What to do: Please return the lines of the data below, word for word, from the first line through the line containing "assert (Hsent : s_Sent".
[[ Input open ]]
(** The step every accepted send takes. *)
Lemma caps_ok_send s r s' c :
  wf s -> caps_ok s -> apply_send s r = Ok s' -> r_Child r = Some c -> sane_child c ->
  (c_Action c = ActSubmit -> c_TargetKey c = "") ->
  (is_send_action (c_Action c) = true -> E1CapsRefusal s c = "") ->
  caps_ok s'.
Proof.
  intros W Co H Hc Hsane Hsub Hr.
  destruct (apply_send_inv s r s' W H) as (c' & Hc' & Hok & Hk & _ & _ & Ht & _ & Es).
  assert (c' = c) as -> by congruence.
  assert (Hl' : lineages (s_Sent s ++ [c])) by (by apply lineages_send).
  assert (Hsent : s_Sent s' = s_Sent s ++ [c])
    by (rewrite Es; by destruct (is_send_action (c_Action c))).
  assert (Hint : s_Intent s' = s_Intent s)
    by (rewrite Es; by destruct (is_send_action (c_Action c))).
  assert (E : e1Exposure s' = if is_send_action (c_Action c)
    then raise (e1Exposure s) (child_root s c) c else e1Exposure s).
  { apply e1Exposure_snoc; [done|apply Co|by rewrite Hsent]. }
  destruct (is_send_action (c_Action c)) eqn:Ha.
  - assert (Hq : c_Qty c <= 1000000).
    { destruct Hok as (_ & _ & [Hx|(_ & ? & _)]); [rewrite Hx in Ha; discriminate|].
      pose proof (valid_target _ (Validate_ok _ (wf_valid s W))). rewrite (wf_target s W) in *. lia. }
    specialize (Hr eq_refl). rewrite refusal_eq in Hr by done.
    apply refusal_spec_none in Hr as (? & ? & ?).
    constructor; unfold projected, total_qty, total_notional; rewrite ?Hsent, ?Hint, ?E; try done.
    + apply Forall_app. split; [apply Co|by apply Forall_singleton].
  - destruct Co. constructor; unfold projected, total_qty, total_notional in *;
      rewrite ?Hsent, ?Hint, ?E; try done.
    + apply Forall_app. split; [done|by apply Forall_singleton].
Qed.

(** The state with one more child sent. *)
Definition with_child (s : State) (c : Child) : State := set_Sent (s_Sent s ++ [c]) s.

(** The caps check is E1's rule. For a submit or amend the executor can
    send, [E1CapsRefusal] is the first of E1's three limits that the high-water
    totals break once the child is sent, and empty when none is broken, with
    every sum exact. *)
Theorem E1CapsRefusal_exact s c :
  wf s -> caps_ok s -> is_send_action (c_Action c) = true -> c_Qty c <= 1000000 -> sane_child c ->
  lineages (s_Sent s ++ [c]) ->
  E1CapsRefusal s c =
    refusal_spec (s_Intent s) (total_qty (with_child s c)) (total_notional (with_child s c)).
Proof.
  intros W Co Ha Hq Hc Hl. rewrite refusal_eq by done. unfold total_qty, total_notional.
  rewrite (e1Exposure_snoc s (with_child s c) c); [|done|apply Co|done]. by rewrite Ha.
Qed.

Definition sample_started : State := started_state sample_buy.

Lemma E1CapsRefusal_exact_witness :
  E1CapsRefusal sample_started sample_submit = "" /\
  E1CapsRefusal sample_started (mkChild ActSubmit sample_id (sample_id +:+ ":1") "" 11 70000)
    = refusal_spec sample_buy 11 770000 /\
  refusal_spec sample_buy 11 770000 = refusalQuantityCap.
Proof.
  assert (W : wf sample_started) by (apply wf_started; vm_compute; reflexivity).
  assert (V : valid_facts sample_buy) by (apply Validate_ok; vm_compute; reflexivity).
  pose proof (caps_ok_started _ V) as Co.
  split; [vm_compute; reflexivity|]. split; [|vm_compute; reflexivity].
  rewrite (E1CapsRefusal_exact sample_started); [vm_compute; reflexivity|done|exact Co|reflexivity|..].
  - cbn. lia.
  - intros _. cbn. lia.
  - apply (lin_snoc []); try done; [constructor|by intros ?%elem_of_nil|by left].
Defined.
[[ Input closed ]]
Result for this exercise:
(** The step every accepted send takes. *)
Lemma caps_ok_send s r s' c :
  wf s -> caps_ok s -> apply_send s r = Ok s' -> r_Child r = Some c -> sane_child c ->
  (c_Action c = ActSubmit -> c_TargetKey c = "") ->
  (is_send_action (c_Action c) = true -> E1CapsRefusal s c = "") ->
  caps_ok s'.
Proof.
  intros W Co H Hc Hsane Hsub Hr.
  destruct (apply_send_inv s r s' W H) as (c' & Hc' & Hok & Hk & _ & _ & Ht & _ & Es).
  assert (c' = c) as -> by congruence.
  assert (Hl' : lineages (s_Sent s ++ [c])) by (by apply lineages_send).
  assert (Hsent : s_Sent s' = s_Sent s ++ [c])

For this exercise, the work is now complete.